On 10 August 1941, Jaeger was appointed Archbishop of Paderborn by Pope Pius XII. He received his episcopal consecration on the following 19 October from Archbishop Cesare Orsenigo, with Bishops Joseph Machens and Augustus Baumann serving as co-consecrators. From 1962 to 1965, Jaeger attended the Second Vatican Council, with Heribert Mühlen serving as his peritus, or theological expert. The Archbishop claimed that the Church had come to the "end of the Constantinian era," and needed to update the presentation of its teachings as time progressed.

Pope Paul VI created him Cardinal Priest of San Leone I in the consistory of 22 February 1965. Jäger later sat on the commission of cardinals instructed to examine the Dutch Catechism for theological orthodoxy.
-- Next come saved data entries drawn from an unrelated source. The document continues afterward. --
(* ===== verification/BalancerSocketFacts.v ===== *)
(** * What the balancer's end of the management socket promises

    Facts about [BalancerSocket]: the agents of the pool are connected, a
    closed connection leaves the pool, answers reach their request in the
    order in which their handlers run, and what goes wrong when two
    connections of one agent overlap. *)

From S2P Require Import Prelude.
From S2P Require Import Tokio.
From S2P Require Import Messages.
From S2P Require Import Requests.
From S2P Require Import AgentIssues.
From S2P Require Import Senders.
From S2P Require Import SlotStatus.
From S2P Require Import AgentController.
From S2P Require Import AgentPool.
From S2P Require Import DesiredState.
From S2P Require Import AgentStartup.
From S2P Require Import AgentSocket.
From S2P Require Import AgentSocketFacts.
From S2P Require Import WebSocketEndpoint.
From S2P Require Import BalancerSocket.
Local Open Scope Z_scope.

Section Facts.
Context `{JsonTypes} `{LlamaTypes} {chan : Type -> Type} `{!UnboundedChannel chan} {token : Type}.
Context {sender receiver : Type} `{!WatchChannel sender receiver}.
Context (from_str : string -> result ManagementMessage string) (print_size : Z -> string).
Context (VERSION : string).
Local Abbreviation Agents := (@BalancerAgents _ _ chan token sender).
Local Abbreviation Connection := (@AgentConnection _ _ token).
Local Abbreviation Pool := (AgentControllerPool chan token sender).
Local Abbreviation step := (balancer_step from_str print_size VERSION).
Local Abbreviation run := (balancer_run from_str print_size VERSION).
Local Abbreviation Event := (@BalancerEvent token).

(** ** What handlers do to the pool *)

Definition pooled (y : Agents) (id : string) : option nat := agents (agent_controller_pool y) !! id.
Upon reaching the age of 80 on 23 September 1972, he lost the right to participate in any future papal conclaves, an opportunity which he never received. The Cardinal resigned as Paderborn's archbishop on 30 June 1973, after thirty-one years of service.

A dedicated ecumenist, Jäger founded the Johann Adam Möhler Ecumenical Institute (named after the German theologian) and helped establish, along with Augustin Bea, the Secretariat for Promoting Christian Unity in the Roman Curia.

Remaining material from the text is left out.